My subject is basically what's on my mind. Tuesday it was the you-look-like-Steven-Spielberg trope. I started writing something, then Abner Mikva died, so I wrote his obit—he seemed so hale when I had lunch with him in January, I thought there was no rush. Then I returned to this column.
Which seemed fine .... until an editor had the idea of taking my picture, and running it next to Spielberg's. I looked at the two, and had this thought, for the very first time: "Shit. They're RIGHT. I DO look like Steven Spielberg. Fuck. I look WORSE!"
Which sort of put me in a quandary. I thought of yanking the column back. But that seemed panicky. If I did that every time I had second thoughts, nothing would ever get printed. The higher road seemed to be, heck, show some spine, leave it out there. Probably be ignored, like most everything online, but if it provokes a geyser of derision, well, so what else is new?
My wife sleeps later than I do — beauty’s privilege. At home, I use the time to write stuff. On vacation, I go to the hotel gym.
But the oil light went on during our drive East, so I figured an early-morning trip to the Jiffy Lube was in order.
In the waiting room with coffee and the Post, a Jiffy Lube employee, Louis, called my name and began a canned pitch: we should also rotate your tires and change your transmission fluid and . . . .
No, no, no. Just the oil.
That bit of robotic business out of the way, Louis blinked, and seemed to notice me for the first time.
“Did anyone ever tell you you look like Steven Spielberg?” he said.
People tell me that all the time, so much that I have a canned reply.
“I don’t look like Steven Spielberg,” I said. “I’m just a Jewish guy in a baseball cap and a beard.” He laughed. They always do.
Later that morning, my wife and I visited the Smithsonian’s National History Museum. On the way in, we stopped at the information desk for a map.
“Did anyone ever tell you . . .” the woman there said, “that you look like Steven Spielberg?”
“I don’t look like Steven Spielberg,” I sighed. “I’m just a Jewish guy in a baseball cap and beard.”
Walking away, I was grumbling “Steven Spielberg is not an attractive man . . . .” My wife pointed out that it was just a way for strangers to say something. The lady at the information desk had almost been excited, as if I were some kind of quasi-Spielberg. We talked about “Lincoln.”
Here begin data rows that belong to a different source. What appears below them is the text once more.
Lemma kvs_of_reads s key p : reads s key p (kvs_of s key p).
Proof.
  unfold reads, kvs_of. split.
  - pose proof (NoDup_fst_map_to_list s) as Hnd. revert Hnd.
    induction (map_to_list s) as [|[k [v r]] l IH]; [constructor|].
    rewrite fmap_cons. intros [Hk Hnd]%NoDup_cons. simpl.
    destruct (key_matches key p k); [|by apply IH].
    rewrite fmap_cons. apply NoDup_cons. split; [|by apply IH].
    intros (kv & Ek & Hkv)%list_elem_of_fmap. apply Hk.
    apply list_elem_of_omap in Hkv as ([k' [v' r']] & Hin & E). simpl in E, Ek.
    case_match; simplify_eq/=. apply list_elem_of_fmap. by exists (k', (v', r')).
  - intros [k v r]. rewrite list_elem_of_omap. simpl. split.
    + intros ([k' [v' r']] & Hin & E). simpl in E. case_match; simplify_eq/=.
      by apply elem_of_map_to_list in Hin.
    + intros [Hs Hm]. exists (k, (v, r)). rewrite elem_of_map_to_list. simpl. by rewrite Hm.
Qed.

Definition sim_etcd (other : store -> store) : EtcdClient sim := {|
  etcd_Get _ key p w :=
    let s := other (sim_store w) in (Ok (kvs_of s key p), mkSim s (sim_rev w));
  etcd_Commit _ cmps ops elses w :=
    let s := other (sim_store w) in
    if negb (accepted default_max_ops cmps ops elses) then
      (Err (Errorf "etcdserver: duplicate key given in txn request" []), mkSim s (sim_rev w))
    else
    let ok := forallb (cmp_holds s) cmps in
    let run := if ok then ops else elses in
    let rev := (sim_rev w + 1)%Z in
    (Ok (mkTxnResponse ok
       (map (fun op => match op with OpGet k p => kvs_of s k p | _ => [] end) run)),
     mkSim (if ok then fold_left (run_op rev) ops s else s) rev);
  ctx_Done _ w := (None, w);
  print_kvs _ := ""
|}.
Definition TarantoolSchema_2 : list SchemaPath := [
    mkSchemaPath ["compat"; "box_info_cluster_meaning"] (AllowedValidator StringValidator [LStr "old";
      LStr "new"]);
    mkSchemaPath ["compat"; "box_session_push_deprecation"] (AllowedValidator StringValidator [LStr "old";
      LStr "new"]);
    mkSchemaPath ["compat"; "box_space_execute_priv"] (AllowedValidator StringValidator [LStr "old";
      LStr "new"]);
    mkSchemaPath ["compat"; "box_space_max"] (AllowedValidator StringValidator [LStr "old"; LStr "new"]);
    mkSchemaPath ["compat"; "box_tuple_extension"] (AllowedValidator StringValidator [LStr "old"; LStr "new"]);
    mkSchemaPath ["compat"; "box_tuple_new_vararg"] (AllowedValidator StringValidator [LStr "old";
      LStr "new"]);
    mkSchemaPath ["compat"; "c_func_iproto_multireturn"] (AllowedValidator StringValidator [LStr "old";
      LStr "new"]);
    mkSchemaPath ["compat"; "fiber_channel_close_mode"] (AllowedValidator StringValidator [LStr "old";
      LStr "new"]);
    mkSchemaPath ["compat"; "fiber_slice_default"] (AllowedValidator StringValidator [LStr "old"; LStr "new"]);
    mkSchemaPath ["compat"; "json_escape_forward_slash"] (AllowedValidator StringValidator [LStr "old";
      LStr "new"]);
    mkSchemaPath ["compat"; "sql_priv"] (AllowedValidator StringValidator [LStr "old"; LStr "new"]);
    mkSchemaPath ["compat"; "sql_seq_scan_default"] (AllowedValidator StringValidator [LStr "old";
      LStr "new"]);
    mkSchemaPath ["compat"; "yaml_pretty_multiline"] (AllowedValidator StringValidator [LStr "old";
      LStr "new"]);
    mkSchemaPath ["config"; "context"] (MapValidator StringValidator (record [("file", StringValidator);
      ("from", AllowedValidator StringValidator [LStr "env"; LStr "file"]); ("rstrip", BooleanValidator);
      ("env", StringValidator)]));
    mkSchemaPath ["config"; "etcd"; "endpoints"] (ArrayValidator StringValidator);
    mkSchemaPath ["config"; "etcd"; "http"; "request"; "timeout"] NumberValidator;
    mkSchemaPath ["config"; "etcd"; "http"; "request"; "unix_socket"] StringValidator;
    mkSchemaPath ["config"; "etcd"; "password"] StringValidator].
(** ** Patterns *)
Inductive re :=
| REps
| RUnit (p : string -> bool)
| RSeq (r1 r2 : re)
| RAlt (r1 r2 : re)
| RStar (r : re)
| RGroup (name : string) (r : re).

Declare Scope re_scope.
Delimit Scope re_scope with re.
Bind Scope re_scope with re.
Infix "@@" := RSeq (at level 60, right associativity) : re_scope.
Infix "||" := RAlt (at level 50, left associativity) : re_scope.

(** [r?] and [r+], which prefer to match. *)
Definition ROpt (r : re) : re := RAlt r REps.
Definition RPlus (r : re) : re := RSeq r (RStar r).

(** Literals and classes. *)
Definition is_char (a : ascii) (u : string) : bool := bool_decide (u = unit1 a).

Fixpoint one_of (cs : string) (u : string) : bool :=
  match cs with
  | EmptyString => false
  | String a cs' => is_char a u || one_of cs' u
  end.

Definition none_of (cs : string) (u : string) : bool := negb (one_of cs u).

Fixpoint lit (s : string) : re :=
  match s with
  | EmptyString => REps
  | String a s' => RSeq (RUnit (is_char a)) (lit s')
  end.

Definition newline : ascii := ascii_of_nat 10.
(** [.] without the [s] flag. *)
Definition any_char (u : string) : bool := negb (is_char newline u).

Definition digits : string := "0123456789".
Definition letters : string := "ABCDEFGHIJKLMNOPQRSTUVWXYZabcdefghijklmnopqrstuvwxyz".
Definition word_char : string -> bool := one_of (digits +:+ letters +:+ "_").

(** ** The matcher *)
Definition groups := list (string * list string).
Definition outcome := (list string * list string * groups)%type.

(** [then_run k o]: go on after the outcome [o] with [k]. *)
Definition then_run (k : list string -> list outcome) (o : outcome) : list outcome :=
  let '(t1, rest1, g1) := o in
  map (fun o2 => let '(t2, rest2, g2) := o2 in (t1 ++ t2, rest2, g1 ++ g2)) (k rest1).

(** Iterations are tried before leaving the loop; an iteration that takes
    nothing is not repeated.  [fuel] bounds the iterations: the number of units
    left is enough, for each takes at least one. *)
Fixpoint star_run (one : list string -> list outcome) (fuel : nat) (s : list string)
    : list outcome :=
  match fuel with
  | O => [([], s, [])]
  | S fuel' =>
      flat_map (fun o => if decide (o.1.1 = []) then [] else then_run (star_run one fuel') o) (one s)
      ++ [([], s, [])]
  end.

Fixpoint run (r : re) (s : list string) : list outcome :=
  match r with
  | REps => [([], s, [])]
  | RUnit p =>
      match s with
      | u :: rest => if p u then [([u], rest, [])] else []
      | [] => []
      end
  | RSeq r1 r2 => flat_map (then_run (run r2)) (run r1 s)
  | RAlt r1 r2 => run r1 s ++ run r2 s
  | RStar r => star_run (run r) (length s) s
  | RGroup name r => map (fun o => let '(t, rest, g) := o in (t, rest, (name, t) :: g)) (run r s)
  end.

Definition complete (o : outcome) : bool := match o.1.2 with [] => true | _ => false end.

(** [^r$]: the groups of the first match of the whole text. *)
Definition match_all (r : re) (s : list string) : option groups :=
  option_map snd (head (List.filter complete (run r s))).

(** [regexp.MatchString] of [^r$]. *)
Definition MatchString (r : re) (s : string) : bool :=
  match match_all r (runes s) with Some _ => true | None => false end.

(** The leftmost match, as what precedes it, what it takes and what follows. *)
Fixpoint find_match (r : re) (s : list string) : option (list string * list string * list string) :=
  match run r s with
  | (t, rest, _) :: _ => Some ([], t, rest)
  | [] =>
      match s with
      | [] => None
      | u :: s' =>
          option_map (fun m => let '(pre, t, rest) := m in (u :: pre, t, rest)) (find_match r s')
      end
  end.

(** ** The language of a pattern *)
Fixpoint lang (r : re) (l : list string) : Prop :=
  match r with
  | REps => l = []
  | RUnit p => exists u, l = [u] /\ p u = true
  | RSeq r1 r2 => exists l1 l2, l = l1 ++ l2 /\ lang r1 l1 /\ lang r2 l2
  | RAlt r1 r2 => lang r1 l \/ lang r2 l
  | RStar r => exists ls, l = concat ls /\ Forall (fun x => x <> [] /\ lang r x) ls
  | RGroup _ r => lang r l
  end.

(** ** The matcher and the language agree *)
Lemma elem_of_flat_map {A B} (f : A -> list B) l y :
  y ∈ flat_map f l <-> exists x, x ∈ l /\ y ∈ f x.
Proof.
  rewrite list_elem_of_In, in_flat_map. setoid_rewrite list_elem_of_In. done.
Qed.

Lemma elem_of_then_run k o t rest g :
  (t, rest, g) ∈ then_run k o ->
  exists t2 g2, t = o.1.1 ++ t2 /\ g = o.2 ++ g2 /\ (t2, rest, g2) ∈ k o.1.2.
Proof.
  destruct o as [[t1 rest1] g1]. unfold then_run. rewrite list_elem_of_In, in_map_iff.
  intros ([[t2 rest2] g2] & [= <- <- <-] & Hin). apply list_elem_of_In in Hin. eauto.
Qed.

Lemma then_run_elem k t1 rest1 g1 t2 rest2 g2 :
  (t2, rest2, g2) ∈ k rest1 -> (t1 ++ t2, rest2, g1 ++ g2) ∈ then_run k (t1, rest1, g1).
Proof.
  intros Hin. unfold then_run. rewrite list_elem_of_In, in_map_iff.
  exists (t2, rest2, g2). split; [done|]. by apply list_elem_of_In.
Qed.

Lemma star_run_sound one (P : list string -> Prop) fuel s t rest g :
  (forall s t rest g, (t, rest, g) ∈ one s -> s = t ++ rest /\ P t) ->
  (t, rest, g) ∈ star_run one fuel s ->
  s = t ++ rest /\ exists ls, t = concat ls /\ Forall (fun x => x <> [] /\ P x) ls.
Proof.
  intros Hone. revert s t rest g. induction fuel as [|fuel IH]; intros s t rest g; cbn [star_run].
  { intros [= -> -> ->]%list_elem_of_singleton. split; [done|]. by exists []. }
  rewrite elem_of_app. intros [Hin|[= -> -> ->]%list_elem_of_singleton]; [|by split; [|exists []]].
  apply elem_of_flat_map in Hin as ([[t1 rest1] g1] & H1 & H2). cbn [fst snd] in H2.
  destruct (decide (t1 = [])) as [|Hne]; [by apply not_elem_of_nil in H2|].
  apply elem_of_then_run in H2 as (t2 & g2 & -> & -> & H2). cbn [fst snd] in *.
  apply Hone in H1 as [-> HP]. apply IH in H2 as [-> (ls & -> & Hls)].
  split; [by rewrite app_assoc|]. exists (t1 :: ls). split; [done|]. by constructor.
Qed.

Lemma run_sound r s t rest g : (t, rest, g) ∈ run r s -> s = t ++ rest /\ lang r t.
Proof.
  revert s t rest g. induction r as [|p|r1 IH1 r2 IH2|r1 IH1 r2 IH2|r IH|name r IH];
    intros s t rest g; cbn [run lang].
  - by intros [= -> -> ->]%list_elem_of_singleton.
  - destruct s as [|u s]; [by intros ?%not_elem_of_nil|]. destruct (p u) eqn:E.
    + intros [= -> -> ->]%list_elem_of_singleton. eauto.
    + by intros ?%not_elem_of_nil.
  - intros ([[t1 rest1] g1] & H1 & H2)%elem_of_flat_map.
    apply elem_of_then_run in H2 as (t2 & g2 & -> & -> & H2). cbn [fst snd] in *.
    apply IH1 in H1 as [-> Hl1]. apply IH2 in H2 as [-> Hl2].
    split; [by rewrite app_assoc|]. eauto.
  - rewrite elem_of_app. intros [H1|H2]; [apply IH1 in H1|apply IH2 in H2]; tauto.
  - by apply star_run_sound.
  - rewrite list_elem_of_In, in_map_iff. intros ([[t' rest'] g'] & [= <- <- <-] & Hin).
    apply list_elem_of_In in Hin. by apply IH in Hin.
Qed.

Lemma star_run_complete one ls fuel rest :
  Forall (fun x => x <> [] /\ forall rest, exists g, (x, rest, g) ∈ one (x ++ rest)) ls ->
  length (concat ls) <= fuel ->
  exists g, (concat ls, rest, g) ∈ star_run one fuel (concat ls ++ rest).
Proof.
  revert fuel. induction ls as [|x ls IH]; intros fuel Hls Hf.
  { exists []. destruct fuel; cbn [star_run concat app]; [by left|].
    apply elem_of_app. right. by left. }
  apply Forall_cons in Hls as [[Hne Hx] Hls]. cbn [concat] in *. rewrite length_app in Hf.
  assert (length x <> 0) as Hlen by (by destruct x).
  destruct fuel as [|fuel]; [lia|]. destruct (IH fuel Hls) as [g2 H2]; [lia|].
  destruct (Hx (concat ls ++ rest)) as [g1 H1]. exists (g1 ++ g2). cbn [star_run].
  apply elem_of_app. left. rewrite <-app_assoc. apply elem_of_flat_map.
  eexists. split; [exact H1|]. cbn [fst snd]. destruct (decide (x = [])); [done|].
  by apply then_run_elem.
Qed.

Lemma run_complete r t rest : lang r t -> exists g, (t, rest, g) ∈ run r (t ++ rest).
Proof.
  revert t rest. induction r as [|p|r1 IH1 r2 IH2|r1 IH1 r2 IH2|r IH|name r IH];
    intros t rest; cbn [run lang].
  - intros ->. exists []. by left.
  - intros (u & -> & Hu). exists []. simpl. rewrite Hu. by left.
  - intros (l1 & l2 & -> & H1 & H2). rewrite <-app_assoc.
    destruct (IH1 l1 (l2 ++ rest) H1) as [g1 G1]. destruct (IH2 l2 rest H2) as [g2 G2].
    exists (g1 ++ g2). apply elem_of_flat_map. eexists. split; [exact G1|]. by apply then_run_elem.
  - intros [H1|H2].
    + destruct (IH1 t rest H1) as [g G]. exists g. apply elem_of_app. by left.
    + destruct (IH2 t rest H2) as [g G]. exists g. apply elem_of_app. by right.
  - intros (ls & -> & Hls). apply star_run_complete.
    + eapply Forall_impl; [exact Hls|]. intros x [Hne Hx]. split; [done|]. intros rest'. by apply IH.
    + rewrite length_app. lia.
  - intros [g G]%(IH t rest). exists ((name, t) :: g). rewrite list_elem_of_In, in_map_iff.
    exists (t, rest, g). split; [done|]. by apply list_elem_of_In.
Qed.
To me, there is a queasy racial blindness here. Both the guy at Jiffy Lube and the lady at the information desk were African-American.
Them saying I look like Steven Spielberg is like me going up to any random black guy and saying he looks like Michael Jordan.
People are notoriously bad at identifying individuals in groups not their own. Scientists have been studying this “cross-race effect” for 100 years. With your own kind, you notice details — the curve of a jaw, the bulge of an ear. But another race, it’s just some generic Asian or white guy or Jew. The details blur.